In support of his motion, the Commissioner submitted an IRS supervisor’s declaration to authenticate the penalty-approval forms and to show how the supervisor approved the penalty determination.  The forms also listed the applicable IRS examiner.  In her declaration, the supervisor stated that she was the examiner’s immediate supervisor and that she signed the forms approving the examiner’s penalty determination.

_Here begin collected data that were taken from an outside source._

(* ===== verification/EndToEnd.v ===== *)
(** * From a watch event to the callback *)
(** The components composed: a watcher turns the events of its channel into
    key tasks, the key workers process them, and a worker that receives the
    work runs the callback of the rule. *)
From S2P Require Import Prelude GoString Attributes Matcher StaticRule DynamicRule Instantiation RuleManager Etcd KeyProcessor KeyChannel Worker Crawler Options Engine Running.

(** ** What a watcher submits *)
Definition watcher_metadata : gmap string string := {["source" := "watcher"]}.

(** The task [watcher.singleRun] submits for a key. *)
Definition watcher_task `{GoRange} (kv : KV) (change : string * option string) : keyTask :=
  mkKeyTask change.1 change.2 (etcdV3ReadAPI_getCachedAPI kv) watcher_metadata.

(** The tasks of the iterations of a watcher over the responses it receives. *)
Definition watcher_tasks `{GoRange} (kv : KV) (n : nat) (stopping : nat -> bool) (delay : nat -> Z)
    (sels : list selection) : list keyTask :=
  watcher_task kv <$> processed (watcher_loop n stopping delay 0 newEtcdV3KeyWatcher sels).

Section end_to_end.
Context {R : Regexp} {RL : RegexpLaws R} {G : GoRange} {CB CP MC : Type}.

(** An event in a response becomes a task. *)
Lemma watcher_tasks_elem kv n stopping delay sels ev :
  loop_bound newEtcdV3KeyWatcher sels <= n -> (forall i, i < n -> stopping i = false) ->
  ev ∈ flat_map sel_events sels ->
  watcher_task kv (event_change ev) ∈ watcher_tasks kv n stopping delay sels.
Proof.
  intros Hn Hst Hev. unfold watcher_tasks.
  rewrite watcher_loop_processed; [|done | intros j Hj; apply Hst; lia].
  by apply list_elem_of_fmap_2, list_elem_of_fmap_2.
Qed.

Section change.
Context (e : baseEngine CB CP) (lockTimeout : Z) (contextProvider : CP) (regs : list (registration CB CP)).
Hypothesis (Hengine : engine_with ∅ false lockTimeout contextProvider regs e).
Hypothesis (Hdistinct : NoDup (ref_ptr <$> (reg_rule <$> regs))).
Hypothesis (Husable : Forall (fun ref => usable (ref_rule ref)) (reg_rule <$> regs)).

(** The key is a pattern of the [i]-th rule formatted with valid values. *)
Context (N : list string) (i : nat) (reg : registration CB CP) (key p : string) (a : extendedAttributes).
Hypothesis (Hi : regs !! i = Some reg) (Huniform : uniform N (ref_rule (reg_rule reg))).
Hypothesis (Hvalid : valid_attrs N a) (Hcan : canonical p = true).
Hypothesis (Hfmt : Format a p = Some key) (Htr : triggers key p (ref_rule (reg_rule reg))).

(** The rule is true in the state of the store that etcd answers from. *)
Context (kv : KV) (store : string -> option string).
Hypothesis (Hkv : answers_from kv store) (Hcommit : commits kv).
Hypothesis (Hholds : forall env, key ∈ (pattern_key env <$> pattern_list (ref_rule (reg_rule reg))) ->
  rule_holds store env (ref_rule (reg_rule reg)) = true).

Lemma watcher_under (opts : engineOptions CP MC) st :
  colon_free (pattern_segments p) = true -> Run opts e = inr st -> under (st_watchers st) key.
Proof.
  intros Hcf [= <-]. simpl. apply list_elem_of_lookup_2 in Hi as Hreg.
  assert (reg_rule reg ∈ reg_rule <$> regs) as Href by (by apply list_elem_of_fmap_2).
  rewrite Forall_forall in Husable. destruct (Husable _ Href) as (Hwf & _ & _).
  destruct (managed_covers ∅ false _ _ (reg_rule reg) p key a
    (einv_managed _ _ _ _ _ _ (engine_with_inv _ _ _ _ _ _ Hengine)) Href Hwf) as (q & Hq & Hk); try done.
  - by eapply triggers_pattern.
  - exists q. by rewrite elem_of_range_keys.
Qed.

(** The work sent for the key, ready for a worker. *)
Lemma change_work value metadata :
  exists works ids w,
    processKey (e_keyProc e) key value (etcdV3ReadAPI_getCachedAPI kv) metadata = Some (works, ids) /\
    w ∈ works /\ work_ruleIndex w = i /\ ruleTaskCallback w = Some (reg_callback reg) /\
    FormatWithAttributes (reg_lockPattern reg) (finderAttributes (work_attr w)) = Some (work_lockKey w) /\
    key ∈ getKeys (work_rule w) /\ holds store (work_rule w) = true /\
    is_Some (work_contextProvider w) /\
    exists attr, getAttributes (work_rule w) = Some attr /\ attr_total attr.
Proof.
  pose proof (engine_with_inv _ _ _ _ _ _ Hengine) as I. pose proof I as [Hm _ _ _ [Ccb Clock _ Ccp _]].
  assert ((reg_rule <$> regs) !! i = Some (reg_rule reg)) as Hi' by (by rewrite list_lookup_fmap, Hi).
  rewrite (engine_same _ _ _ _ _ _ _ _ _ _ I).
  destruct (processKey_triggered (set_kp_manager (e_keyProc e) (e_ruleMgr e)) ∅ (reg_rule <$> regs)
    N i (reg_rule reg) key p value a kv store metadata (reg_lockPattern reg))
    as (works & ids & w & Hp & Hw & Hidx & Hcb & Hlk & Hk & Hh & Hcp & Hat); try done.
  { simpl. by rewrite Clock, Hi. }
  exists works, ids, w. simpl in Hcb, Hcp. rewrite Ccb, Hi in Hcb. rewrite Ccp, Hi in Hcp.
  split_and!; try done.
Qed.

(** A worker that receives the work runs the callback. *)
Lemma work_runs {L} (w : v3RuleWork CB CP) (l : L) workerID listening panics attr :
  holds store (work_rule w) = true -> is_Some (work_contextProvider w) ->
  getAttributes (work_rule w) = Some attr -> attr_total attr ->
  exists attrMap,
    perform (mkAnswers (etcdV3ReadAPI_getCachedAPI kv (getKeys (work_rule w))) false (inr l) panics)
      (singleRun workerID listening (Some w)) =
    [ActLock (work_lockKey w) l; ActCallback (taken_by workerID w) attrMap] ++
    (if listening && negb panics then [ActCallbackDone (work_ruleID w)] else []) ++ [ActUnlock l].
Proof.
  intros Hh Hcp Hattr Htot.
  destruct (etcdV3ReadAPI_getCachedAPI kv (getKeys (work_rule w))) as [err|api] eqn:Eg;
    [by apply getCachedAPI_fails in Eg|].
  eapply singleRun_performs; [done | done | | done].
  rewrite (cached_satisfied kv store (getKeys (work_rule w)) api) by done. by rewrite Hh.
Qed.

(** What is to come of the key: a work item for the callback of the rule is
    delivered, and a worker that takes it, gets the lock and is not stopped,
    while the store stays as it is, locks, runs the callback (and reports it
    to the listener unless the callback panics) and unlocks. *)
Definition callback_comes (c : channels (v3RuleWork CB CP)) : Prop :=
  exists w, w ∈ delivered c /\ ruleTaskCallback w = Some (reg_callback reg) /\
    FormatWithAttributes (reg_lockPattern reg) (finderAttributes (work_attr w)) = Some (work_lockKey w) /\
    key ∈ getKeys (work_rule w) /\
    forall L (l : L) workerID listening panics, exists attrMap,
      perform (mkAnswers (etcdV3ReadAPI_getCachedAPI kv (getKeys (work_rule w))) false (inr l) panics)
        (singleRun workerID listening (Some w)) =
      [ActLock (work_lockKey w) l; ActCallback (taken_by workerID w) attrMap] ++
      (if listening && negb panics then [ActCallbackDone (work_ruleID w)] else []) ++ [ActUnlock l].

(** A task for the key among those submitted is enough. *)
Lemma task_delivered tasks value metadata keyProcBuffer ruleWorkBuffer concurrency :
  mkKeyTask key value (etcdV3ReadAPI_getCachedAPI kv) metadata ∈ concat tasks -> 0 < concurrency ->
  let step := channel_step (keyWorker (e_keyProc e)) keyProcBuffer ruleWorkBuffer in
  sn step (start tasks concurrency) /\
  forall c, rtc step (start tasks concurrency) c -> (exists c', step c c') \/ callback_comes c.
Proof.
  intros Ht Hworkers step.
  destruct (key_workers_deliver (e_keyProc e) keyProcBuffer ruleWorkBuffer tasks concurrency)
    as [Hsn Hd]; [intros; by eapply engine_processKey_total | done |]. split; [exact Hsn|].
  intros c [?|Hc]%Hd; [by left|]. right.
  destruct (change_work value metadata)
    as (works & ids & w & Hp & Hw & _ & Hcb & Hlk & Hk & Hh & Hcp & attr & Hattr & Htot).
  exists w. split_and!; try done; [|intros; by eapply work_runs].
  rewrite Hc. apply elem_of_flat_map. eexists. split; [exact Ht|].
  unfold keyWorker. simpl. by rewrite Hp.
Qed.

(** C1: An event that makes a rule true gets its callback run.  Let a running
    engine have no constraints, the plain rule filter and rules that are distinct
    objects and usable (well-formed, with patterns free of regular expression
    metacharacters and no empty compound rule).  Let all patterns of the [i]-th
    rule have the same parameters, and let a key be a canonical pattern of it,
    without ':' in its literal parts, formatted with valid values, such that no
    earlier pattern of the same leaf matches the key.  Let the transactions
    commit and answer from one store, in which the rule is true for every
    assignment that makes the key one of its keys.  Let an event for the key come
    on the watch channel of a watcher that does not see its stop flag set and
    makes enough iterations, and let there be a key worker.  Then some watcher of
    the engine watches a prefix of the key; whatever else the watch channel
    delivers and the other watchers and the crawler submit, every interleaving of
    them with the key workers and the receiving workers ends, and when it has
    ended a work item with the callback of that rule and its formatted lock key
    has been delivered; and a worker that takes it, gets the lock and is not
    stopped, while the store stays as it is, locks that key, runs the callback
    (and reports it to the listener unless the callback panics) and unlocks. *)
Theorem event_runs_callback (opts : engineOptions CP MC) (st : started) (value : option string)
    (sels : list selection) (stopping : nat -> bool) (delay : nat -> Z)
    (others : list (list keyTask)) (n keyProcBuffer ruleWorkBuffer concurrency : nat) (ev : event)
    (Hcolon : colon_free (pattern_segments p) = true) (Hrun : Run opts e = inr st)
    (Hevent : ev ∈ flat_map sel_events sels) (Hchange : event_change ev = (key, value))
    (Hn : loop_bound newEtcdV3KeyWatcher sels <= n) (Hrunning : forall i, i < n -> stopping i = false)
    (Hworkers : 0 < concurrency) :
  let step := channel_step (keyWorker (e_keyProc e)) keyProcBuffer ruleWorkBuffer in
  let init := start (watcher_tasks kv n stopping delay sels :: others) concurrency in
  under (st_watchers st) key /\ sn step init /\
  forall c, rtc step init c -> (exists c', step c c') \/ callback_comes c.
Proof.
  intros step init. split; [by eapply watcher_under|].
  apply (task_delivered _ value watcher_metadata); [|done].
  simpl. rewrite elem_of_app. left. change (mkKeyTask _ _ _ _) with (watcher_task kv (key, value)).
  rewrite <- Hchange. by apply watcher_tasks_elem.
Qed.

(** C2: A change the watchers missed is found by the crawler.  Let a running
    engine have no constraints, the plain rule filter and rules that are distinct
    objects and usable, all of whose patterns are canonical and without ':' in
    their literal parts.  Let all patterns of the [i]-th rule have the same
    parameters, and let a key that is a pattern of it formatted with valid
    values, such that no earlier pattern of the same leaf matches it, exist in
    the store, the rule being true there for every assignment that makes the key
    one of its keys; let transactions commit, and they and the prefix queries
    answer from that store, and let there be a key worker.  Then a run of the
    engine's crawler that does not see its stop flag set does not panic, and
    whatever the watchers submit beside what it submits, every interleaving of
    them with the key workers and the receiving workers ends, and when it has
    ended a work item with the callback of that rule and its formatted lock key
    has been delivered, which a worker that takes it, gets the lock and is not
    stopped, while the store stays as it is, runs between locking and unlocking
    that key. *)
Theorem crawl_runs_callback (opts : engineOptions CP MC) (st : started) (v : string)
    (get : string -> result (list (string * string)))
    (others : list (list keyTask)) (keyProcBuffer ruleWorkBuffer concurrency : nat)
    (Hcanonical : Forall (fun reg => forall p, p ∈ pattern_list (ref_rule (reg_rule reg)) ->
       canonical p = true /\ colon_free (pattern_segments p) = true) regs)
    (Hrun : Run opts e = inr st) (Hget : prefix_answers get store) (Hexists : store key = Some v)
    (Hworkers : 0 < concurrency) :
  exists tasks,
    crawler_singleRun (st_crawler st) (kp_base (e_keyProc e)) get (etcdV3ReadAPI_getCachedAPI kv)
      (fun _ => false) = Some tasks /\
    let step := channel_step (keyWorker (e_keyProc e)) keyProcBuffer ruleWorkBuffer in
    let init := start (tasks :: others) concurrency in
    sn step init /\ forall c, rtc step init c -> (exists c', step c c') \/ callback_comes c.
Proof.
  destruct (crawl_tasks _ _ _ _ _ _ Hengine Husable opts st kv get store crawler_metadata)
    as (tasks & Hts & Hin); try done.
  exists tasks. split; [done|]. apply (task_delivered _ (Some v) crawler_metadata); [|done].
  simpl. rewrite elem_of_app, Hin. left. exists key, v. split_and!; try done.
  - eapply watcher_under; [|done]. rewrite Forall_forall in Hcanonical.
    eapply (Hcanonical reg); [by eapply list_elem_of_lookup_2 | by eapply triggers_pattern].
  - destruct (change_work (Some v) crawler_metadata) as (works & ids & w & Hp & Hw & _).
    exists works, ids. split; [done|]. intros ->. by apply not_elem_of_nil in Hw.
Qed.
End change.
End end_to_end.
(** As long as the program has neither failed nor finished it can go on without
    failing. *)
Lemma test_progress st :
  test_inv st -> length (t_events st) < eventBuffer ->
  failed (t_phase st) \/ t_phase st = Finished \/ exists st', step st st' /\ ~ failed (t_phase st').
Proof.
  intros I Hroom. pose proof (mi_phase _ (ti_main _ I)) as M.
  destruct (t_phase st) as [i|k| | | |f] eqn:Hph; [| | | | by right; left | by left; exists f].
  all: right; right.
  - destruct (decide (i = idCount)) as [->|Hne].
    + eexists. split; [by apply main_wait | by intros [f Hf]].
    + eexists. split; [apply (main_put _ _ _ _ st i Hph); lia | by intros [f Hf]].
  - destruct M as [Hk Hl]. destruct (received_cases st I) as [(Hlt & id & Hid & Hnew)|[Hall _]].
    + destruct (unfinished_step st id I Hroom Hid Hnew) as [(st' & Hs & Hp)|[key Hp]]; [by rewrite Hph| |].
      * exists st'. split; [done|]. rewrite Hp, Hph. by intros [f Hf].
      * eexists. split; [eapply (main_receive _ _ _ _ st k key id Hph); [lia | done] | by intros [f Hf]].
    + rewrite Hall in Hl. subst k. eexists.
      split; [by apply (main_trigger _ _ _ _ st (replicate 3 (mkWatchResponse None [mkEvent false EmptyString EmptyString]))) | by intros [f Hf]].
  - destruct (await_step st I Hroom Hph) as (st' & Hs & Hp). exists st'. split; [done|].
    intros [f Hf]. destruct Hp; congruence.
  - eexists. split; [by apply (main_shutdown _ _ _ _ st EmptyString [mkPoll true false] None) | by intros [f Hf]].
Qed.

(** So some continuation finishes. *)
Lemma test_finishes st :
  test_inv st -> test_left st <= 253 -> failed (t_phase st) \/ exists st', rtc step st st' /\ t_phase st' = Finished.
Proof.
  remember (test_left st) as n eqn:Hn. revert st Hn. induction n as [n IH] using lt_wf_ind.
  intros st -> I Hl. destruct (test_progress st I) as [Hf|[Hf|(st' & Hs & Hnf)]]; [| by left | |].
  - (* the buffer of the handler never fills up *)
    unfold test_left, rest_left in Hl. unfold eventBuffer. lia.
  - right. by exists st.
  - right. destruct (test_step_inv _ _ Hs I) as [I' Hlt]. destruct (IH _ Hlt st' eq_refl I') as [|(st'' & Hr & Hf)]; [lia | done |].
    exists st''. split; [by eapply rtc_l | done].
Qed.
End runs.

(** ** The program's engine *)
Section engine.
Context {R : Regexp} {RL : RegexpLaws R} {F : Fmt} {G : GoRange}.

Lemma literal_rule_exists p value : plain_pattern p = true -> exists r, NewEqualsLiteralRule p value = inr r.
Proof.
  intros Hp. unfold NewEqualsLiteralRule, NewCompareLiteralRule.
  match goal with |- exists _, newDynamicRule ?f ?ps ?rp ?attrs = _ =>
    destruct (newDynamicRule_plain f ps rp attrs) as (ms & qs & ->) end; [by apply Forall_singleton | by eexists].
Qed.

(** When the program's rules are true for an ID. *)
Lemma test_poll_due dataRule blockRule ttlRule :
  NewEqualsLiteralRule dataPath None = inr dataRule -> NewEqualsLiteralRule blockPath None = inr blockRule ->
  NewEqualsLiteralRule (polling_namespace pollingNamespace +:+ "ttl") None = inr ttlRule ->
  forall key id kv,
    due_for (NewAndRule [NewAndRule [NewNotRule dataRule; blockRule]; ttlRule]) (id_attributes key id) kv <->
    is_Some (kv !! data_key id) /\ kv !! block_key id = None /\ kv !! ttl_key id = None.
Proof.
  intros Hd Hb Ht key id kv. unfold due_for. rewrite NewAndRule_holds. cbn [forallb].
  rewrite NewAndRule_holds. cbn [forallb].
  rewrite NewNotRule_holds, (literal_rule_holds _ _ _ _ _ Hd), (literal_rule_holds _ _ _ _ _ Hb),
    (literal_rule_holds _ _ _ _ _ Ht), data_pattern_key, block_pattern_key, ttl_pattern_key.
  rewrite !andb_true_iff, negb_true_iff, bool_decide_eq_false, !bool_decide_eq_true, <- not_eq_None_Some. tauto.
Qed.

Lemma test_done_due doneRule :
  NewEqualsLiteralRule donePath (Some "false") = inr doneRule ->
  forall key id kv, due_for doneRule (id_attributes key id) kv <-> kv !! done_key id = Some "false".
Proof.
  intros Hr key id kv. unfold due_for.
  by rewrite (literal_rule_holds _ _ _ _ _ Hr), done_pattern_key, bool_decide_eq_true.
Qed.

(** The registrations of the program. *)
Definition poll_registration (pollRule : DynamicRule) : registration (taskCallback test_callback) context :=
  mkRegistration (mkRuleRef _ 1 pollRule) "/rule_locks/rulesEnginePolling/:id/lock"
    (doRuleCallback pollCallback 2 "/rulesEnginePolling/:id/ttl") [RuleID "/rulesEnginePolling/:id/"].

Definition done_registration (doneRule : DynamicRule) : registration (taskCallback test_callback) context :=
  mkRegistration (mkRuleRef _ 2 doneRule) "/rulesEngineDone/:id" (userCallback doneCallback) [RuleID doneRuleID].

Lemma addRuleWithIface_plain fuel alloc (e : baseEngine (taskCallback test_callback) context) regs lockTimeout cp reg :
  engine_with ∅ false lockTimeout cp regs e ->
  ro_ruleID (makeRuleOptions (reg_options reg)) <> defaultRuleID ->
  exists e', addRuleWithIface fuel alloc ∅ e (reg_rule reg) (reg_lockPattern reg) (reg_callback reg) (reg_options reg) =
      Done e' /\ engine_with ∅ false lockTimeout cp (regs ++ [reg]) e'.
Proof.
  intros He Hid. unfold addRuleWithIface. rewrite decide_False by (rewrite map_size_empty; lia).
  destruct (add_refs_spec ∅ false lockTimeout cp regs e [reg_rule reg] (reg_lockPattern reg) (reg_callback reg)
              (reg_options reg) He) as (e' & Ha & He'); [intros n c Hc; by rewrite lookup_empty in Hc | done |].
  exists e'. split; [done|]. by destruct reg.
Qed.

(** Building the engine succeeds and registers the two rules. *)
Lemma test_engine_built fuel dataRule blockRule ttlRule doneRule :
  NewEqualsLiteralRule dataPath None = inr dataRule -> NewEqualsLiteralRule blockPath None = inr blockRule ->
  NewEqualsLiteralRule (polling_namespace pollingNamespace +:+ "ttl") None = inr ttlRule ->
  NewEqualsLiteralRule donePath (Some "false") = inr doneRule ->
  exists e, test_engine fuel = Done e /\
    engine_with ∅ false 30 test_context
      [poll_registration (NewAndRule [NewAndRule [NewNotRule dataRule; blockRule]; ttlRule]);
       done_registration doneRule] e.
Proof.
  intros Hd Hb Ht Hdone. unfold test_engine, test_preReq. rewrite Hd, Hb. cbn [check mbind outcome_bind].
  unfold AddPolling. rewrite Ht.
  destruct (addRuleWithIface_plain fuel 2 (newV3Engine test_engine_options) [] 30 test_context
    (poll_registration (NewAndRule [NewAndRule [NewNotRule dataRule; blockRule]; ttlRule]))) as (e1 & H1 & He1);
    [apply engine_new | done |].
  simpl in H1. cbn [ref_rule].
  change ("/rule_locks" +:+ polling_namespace pollingNamespace +:+ "lock")
    with "/rule_locks/rulesEnginePolling/:id/lock".
  change (polling_namespace pollingNamespace +:+ "ttl") with "/rulesEnginePolling/:id/ttl".
  change (polling_namespace pollingNamespace) with "/rulesEnginePolling/:id/".
  rewrite H1. simpl. rewrite Hdone.
  destruct (addRuleWithIface_plain fuel 3 e1 _ 30 test_context (done_registration doneRule) He1)
    as (e2 & H2 & He2); [done|]. simpl in H2. exists e2. split; [exact H2 | exact He2].
Qed.

(** C9: What every run of the integration test does, whatever the store held
    before, whichever port it is given and whatever its environment was, as long
    as the operations of the etcd client and the requests to the webhook
    succeed.  Its engine is built without a panic and has the polling rule and
    the plain rule.  From the start of the engine on, however the steps of the
    main goroutine, of the callbacks, their reports over the webhook and the
    expiring leases interleave, and whichever leases are not granted or TTL keys
    not put: every run ends; the polling callback never panics (the data in the
    store is the count it loaded, which never exceeds its maximum); the main
    goroutine fails only on watch responses that do not pass its check or when
    the ten seconds are over before it has found the report; once the polling is
    over each ID has been received once, with five polls counted for it and its
    polling blocked; and from every state in which the program has not failed a
    run leads to its end, with the engine shut down, so that a run that cannot
    go on has finished or failed in one of the two ways. *)
Theorem integration_test_passes (args : list string) (env : string -> option string) (fuel : nat) (store : gmap string string) :
  exists pollRule doneRule e,
    test_engine fuel = Done e /\
    engine_with ∅ false 30 test_context [poll_registration pollRule; done_registration doneRule] e /\
    sn (test_step args env pollRule doneRule) (test_init store) /\
    forall st, rtc (test_step args env pollRule doneRule) (test_init store) st ->
      t_panicked st = false /\
      (forall resp, t_phase st = Failed (BadResponses resp) -> checkWatchResp resp = None) /\
      (polled_phase (t_phase st) = true -> all_polled st) /\
      (failed (t_phase st) \/
       exists st', rtc (test_step args env pollRule doneRule) st st' /\ t_phase st' = Finished).
Proof.
  destruct (literal_rule_exists dataPath None) as [dataRule Hd]; [done|].
  destruct (literal_rule_exists blockPath None) as [blockRule Hb]; [done|].
  destruct (literal_rule_exists (polling_namespace pollingNamespace +:+ "ttl") None) as [ttlRule Ht]; [done|].
  destruct (literal_rule_exists donePath (Some "false")) as [doneRule Hdone]; [done|].
  destruct (test_engine_built fuel _ _ _ _ Hd Hb Ht Hdone) as (e & He & Hreg).
  pose proof (test_poll_due _ _ _ Hd Hb Ht) as Hpoll. pose proof (test_done_due _ Hdone) as Hdue.
  eexists _, doneRule, e. split_and!; [done | done | by eapply test_sn, test_init_inv |].
  intros st Hr. destruct (test_reachable _ _ _ _ Hpoll Hdue store st Hr) as [I Hl].
  split_and!; [apply I | apply I | by apply polled_all | by apply test_finishes].
Qed.
End engine.
(** Sprintf on formats with "%s" only. *)
Fixpoint sprintf_string (format : string) (args : list string) : string :=
  match format with
  | String "%" (String "s" rest) => default EmptyString (head args) +:+ sprintf_string rest (tail args)
  | String c rest => String c (sprintf_string rest args)
  | EmptyString => EmptyString
  end.

#[local] Instance string_fmt : Fmt := {| Sprintf := sprintf_string |}.

Definition ttl_rule : DynamicRule := rule_or_default (NewEqualsLiteralRule "/poll/:x/ttl" None).

Lemma polling_waits_witness :
  doRule 7 30 "/poll/:x/ttl" x1 (inr 99%Z) =
    ([RunCallback 7; GrantLease 30; PutKey "/poll/1/ttl" EmptyString 99], false) /\
  forall store, rule_holds store (attr_env x1) ab_rule = true -> store "/poll/1/ttl" = None ->
    rule_holds store (attr_env x1) (NewAndRule [ab_rule; ttl_rule]) = true.
Proof.
  split.
  - destruct (polling_waits (CP := nat) ab_rule ttl_rule "/poll/:x" 7 30 99 x1 ab_store)
      as (_ & _ & Hd & _); [vm_compute; reflexivity | apply x1_total | exact Hd].
  - intros store Hab Hnone.
    destruct (polling_waits (CP := nat) ab_rule ttl_rule "/poll/:x" 7 30 99 x1 store) as (_ & Hr & _);
      [vm_compute; reflexivity | apply x1_total |].
    rewrite Hr, Hab. apply bool_decide_eq_true. exact Hnone.
Defined.

(** ** From an event to the callback *)
Definition ab_event : event := mkEvent false "/a/1" "v".
Definition ab_sels : list selection := [SelErr "connection refused"; SelEvents [mkEvent true "/z" EmptyString; ab_event]].

Lemma event_runs_callback_witness :
  let step := channel_step (keyWorker (e_keyProc ab_engine)) 1 0 in
  let init := start [watcher_tasks (kv_of ab_store) 4 (fun _ => false) (fun _ => 0%Z) ab_sels; [ab_task]] 2 in
  under (st_watchers ab_started) "/a/1" /\ sn step init /\
  forall c, rtc step init c -> (exists c', step c c') \/
    exists w, w ∈ delivered c /\ ruleTaskCallback w = Some 10.
Proof.
  destruct (event_runs_callback ab_engine 30 30 [ab_reg; cd_reg] ab_engine_with two_distinct two_usable
    ["x"] 0 ab_reg "/a/1" "/a/:x" x_is_1 eq_refl ab_uniform x_valid ltac:(vm_compute; reflexivity)
    ltac:(vm_compute; reflexivity) ab_triggers (kv_of ab_store) ab_store (kv_of_answers _) (kv_of_commits _) ab_holds
    default_options ab_started (Some "v") ab_sels (fun _ => false) (fun _ => 0%Z) [[ab_task]] 4 1 0 2 ab_event) as (Hu & Hsn & Hd);
    [vm_compute; reflexivity | reflexivity | simpl; set_solver | reflexivity | vm_compute; lia | done | lia |].
  split_and!; [exact Hu | exact Hsn |]. intros c [Hs|(w & Hw & Hcb & _)]%Hd; [by left | right; eauto].
Defined.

As a general rule, the Tax Court has broad discretion to reopen the record.  But its discretion is not unlimited.  The court will not reopen the record to admit evidence that is merely cumulative or impeaching.  Instead, the evidence must be material and likely to change the outcome of the case.  Butler v. Commissioner, 114 T.C. 276, 287 (2000), abrogated on other grounds by Porter v. Commissioner, 132 T.C. 203 (2009).  The court must also weigh the Commissioner’s diligence against the possibility of prejudice to the petitioners.  Prejudice here turns on whether the submission of evidence after trial prevents the petitioners from questioning the evidence as they could have during trial.

Judge Holmes found that the penalty-approval forms met the first requirement, and would have actually been admissible at trial under the business-records exception to the hearsay rule.  Judge Holmes was also unconvinced that the petitioners would be prejudiced by the court’s decision to reopen the record.  The petitioner’s main argument was that they should have been “entitled to question” the supervisor and examiner to confirm that the penalties “were properly asserted and whether [the Commissioner] complied with Code section 6751(b).”  But it was unclear how the petitioners would have benefited from cross-examination.  Judge Holmes pointed out that the penalty-approval forms either did or did not answer those questions, and would have been admitted under the business-records exception regardless.

As a result, Judge Holmes granted the Commissioner’s motion to reopen the record.  Despite the court’s decision to admit the penalty-approval forms, Chai continues to present the Commissioner with major challenges as he seeks to assert penalties in cases tried before Chai.